New methods of backup and restore are needed to meet today's complex requirements.
By David Freund
Just about all business executives know that their IT systems must have something called "backup." But what does that really mean? When their IT managers say "backup," they're usually talking about a copy of entire disks, usually stored on tape media, that's created by "backup software." This meaning evolved during computing's early days. Once upon a time, it simply meant the creation of a spare copy of data that can be used if the original is lost or damaged. Now the term is usually used to mean a specific type of software that uses a specific method to make copies of data. Since the need for backup has been ingrained into the consciousness of every IT and business manager, that translates into the mandated use of such software and methods on just about every business server in use today.
Common wisdom is seldom either, but in this case it's simply misguided. The need for backup copies of data that can be used to replace lost or damaged information is greater than ever. But today's layered, multi-tier, multi-system, distributed applications simply cannot be properly protected using traditional backup methods.

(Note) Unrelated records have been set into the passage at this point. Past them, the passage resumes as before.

(* ===== verification/Harness.v ===== *)
(** * The simulation harness

    [tools/simulation/src/harness.ts]: how a store is made from a
    configuration, and how snapshots of it are taken and restored.  The SDK
    clients the harness builds and the RPC plumbing around them are I/O and
    are left out. *)

From S2P Require Import Prelude SdkErrors Store TokenVotes Timelock Proposals ProposalBonds.
From S2P Require Import Governor GovernorSafety Treasury CoSponsorship Conviction Optimistic.

(** ** Configuration

    A field marked optional in the source is an [option]; [tokenBalances] and
    [delegations] are the entries of the source's objects, in the order
    [Object.entries] lists them. *)
Record GovernorSimulationSettings := mkSimSettings {
  ss_votingDelay : Z;
  ss_votingPeriod : Z;
  ss_quorumNumerator : Z;
  ss_proposalThreshold : Z;
  ss_timelockDelay : Z;
  ss_executionWindow : option Z;
  ss_voteType : VoteType;
  ss_guardian : option string;
  ss_proposalGracePeriod : option Z;
  ss_useDynamicQuorum : option bool;
  ss_reflectorOracle : option string;
  ss_minQuorumUsd : option Z;
  ss_proposalCooldown : option Z;
  ss_maxProposalsPerPeriod : option Z;
  ss_proposalPeriodDuration : option Z;
  ss_maxCalldataSize : option Z;
  ss_pauser : option string;
  ss_optimisticChallengeWindowLedgers : option Z;
  ss_optimisticObjectionThresholdBps : option Z;
  ss_optimisticProposerBondAmount : option Z;
  ss_optimisticProposerBondToken : option string;
  ss_proposalBondAmount : option Z;
  ss_proposalBondToken : option string;
  ss_proposalRefundGraceLedgers : option Z;
  ss_proposalMaxLockLedgers : option Z;
}.

(** [Partial<ConvictionSimulationSettings>] *)
Record ConvictionOverrides := mkConvictionOverrides {
  co_decayBps : option Z;
  co_maxRatioBps : option Z;
  co_minThresholdConviction : option Z;
  co_weightBps : option Z;
}.

Inductive SimulationMode := Mock | Testnet.
#[export] Instance SimulationMode_eq_dec : EqDecision SimulationMode.
Proof. solve_decision. Defined.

New technologies and techniques have entered the market. However, many of them do not yet provide the level of protection needed for today's complex information infrastructures—ranging from the ability to restore single pieces of information, such as an e-mail message, to restoring an entire application-service stack to a previous "known-good" state. In other words, today's backup requires a more sophisticated approach to protecting systems and their data.
The point of backup
The point of backing up information is to be able to restore it if necessary. This crucial notion—the point of backup is recovery—is all too often lost. Ensuring that backups are done has been baked into the IT and corporate consciousness. For years, there has been tremendous focus on issues like shrinking or non-existent "backup windows," with vendors proposing various ways to speed up the backup process. Far too many companies, however, have never actually tested their backups to see if they can properly restore entire systems. Even more fail to do so on a regular and consistent basis. When asked, most CIOs admit that their backup-and-recovery strategies have significant vulnerabilities. While the 9/11 attacks caused some action—roughly one-third of US companies have since modified their backup habits in some way—the majority of IT managers must shift their focus from "making backups" to verifying the recoverability of their systems and data.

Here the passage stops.